Along with other improvements--such as new state-of-the-art receivers and the Lovell telescope's recently replaced reflecting surface--the upgrade will boost MERLIN's sensitivity by a factor of 30. "The huge increase in data bandwidth, from 100 Mbits/sec to 30 Gbits/sec per telescope, will give us the power to see galaxies further back in time and space, to learn more about how galaxies and their stars are formed," said Garrington.
Most of e-Merlin's 650-km fiber network will be supplied by Global Crossing, which will also provide colocation facilities to house amplifier equipment. The majority of the fiber is standard G.652 singlemode, with a small section of G.655 (non-zero dispersion-shifted singlemode) fiber. As the telescopes are in rural locations, about 15% of the fiber will be newly installed (by Fujitsu Telecommunications Europe) to link each telescope site to the Global Crossing trunk.
The data leaving each telescope are transported as three 10-Gbit/sec WDM signals, using 200 GHz-spaced channels at around 1550 nm. The bandwidth requirement for e-MERLIN is huge: A constant 30 Gbits/sec from each of the five remote telescopes. Together with traffic from the two local telescopes, the Mark II and the Lovell, the total continuous traffic rate converging on the correlator at Jodrell Bank is 210 Gbits/sec.
"The raw data payload is formatted in a protocol designed specially for radio-astronomy applications," commented Roshene McCool, the Jodrell Bank engineer who is responsible for the optical design. "Standard protocols, such as STM-64, cannot easily be adapted to these broad channels, which require accurate synchronization when they arrive at Jodrell Bank."

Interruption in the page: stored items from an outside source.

(** A post serializer in create mode.  Keyword arguments of [save] take
    precedence over the validated data of the client; a post without a
    blog cannot be stored. *)
Definition post_serializer
    (title : string) (client_blog : option Blog.t) : Serializer :=
  mkSerializer
    (fun blog d =>
       let merged := match blog with
                     | Some b => Some b
                     | None => client_blog
                     end in
       match merged with
       | Some b =>
           (Return tt,
            DB.mk (DB.blogs d)
                  (DB.posts d
                   ++ [Post.mk (1 + Z.of_nat (List.length (DB.posts d))) title b]))
       | None =>
           (Raise (IntegrityError "NOT NULL constraint failed: post.blog_id"),
            d)
       end).

(** Row instances whose [delete()] removes the row, and with a blog its
    posts. *)
Definition blog_instance (b : Blog.t) : Instance Blog.t :=
  mkInstance b
    (fun d =>
       (Return tt,
        DB.mk (filter (fun x => negb (Blog.pk x =? Blog.pk b)) (DB.blogs d))
              (filter (fun p => negb (Blog.pk (Post.blog p) =? Blog.pk b))
                      (DB.posts d)))).

Definition post_instance (p : Post.t) : Instance Post.t :=
  mkInstance p
    (fun d =>
       (Return tt,
        DB.mk (DB.blogs d)
              (filter (fun x => negb (Post.pk x =? Post.pk p)) (DB.posts d)))).

(** An ownership predicate to stand for [can_edit_post]. *)
Definition owner_or_superuser (ru : RequestUser) (p : Post.t) : bool :=
  is_superuser ru || user_eq (Blog.user (Post.blog p)) ru.
End Sample.

(** * Properties *)

(** ** Equality of users and basic facts about the monad *)

Lemma User_eqb_eq (u v : User.t) : User.eqb u v = true <-> User.pk u = User.pk v.
Proof. unfold User.eqb. apply Z.eqb_eq. Qed.

Lemma User_eqb_refl (u : User.t) : User.eqb u u = true.
Proof. apply User_eqb_eq. reflexivity. Qed.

She explained that the data mostly consist of broadband white noise, with a weak astronomical signal buried within. Only when data from different telescopes are combined and integrated for several hours does the astronomical signal emerge. Individual bits are therefore not that precious, and the instrument will happily cope with the loss of small amounts of data. "In general, we are aiming for 95% availability rather than the 99.999% target for other telecoms applications," McCool added.
The transmission, amplification, and regeneration equipment is being built at Jodrell Bank in collaboration with US astronomers. Another priority is to develop a
correlator to collate the raw data from the individual telescopes in real time. A typical image may require the accumulation of 20 Pbit of raw data, with a processing
rate of more than 200 Gbits/sec. This correlator is being designed and built at Penticton, British Columbia, by the National Research Council of Canada.
Additional fiber is available for future expansion and increased connectivity. "In principle there is scope to upgrade the network, but there is only so much bandwidth in the sky," said McCool. "Observations in the 4-8 GHz band could use twice our current provision but no more. Higher frequencies could use higher bandwidths, but the UK climate is not well suited to observations above 15 GHz. Also, doubling the transmission bandwidth doubles the processing requirement of the correlator."
MERLIN's director, Philip Diamond, said: "Radio astronomy is crucial to understanding our universe because radio waves penetrate the clouds of cosmic dust and gas that hamper observations with optical telescopes. Our deepest observations with existing instruments have given us glimpses of distant galaxies in the process of formation. We are confident that e-MERLIN will reveal a radio sky teeming with such galaxies, each one of which we can study in detail."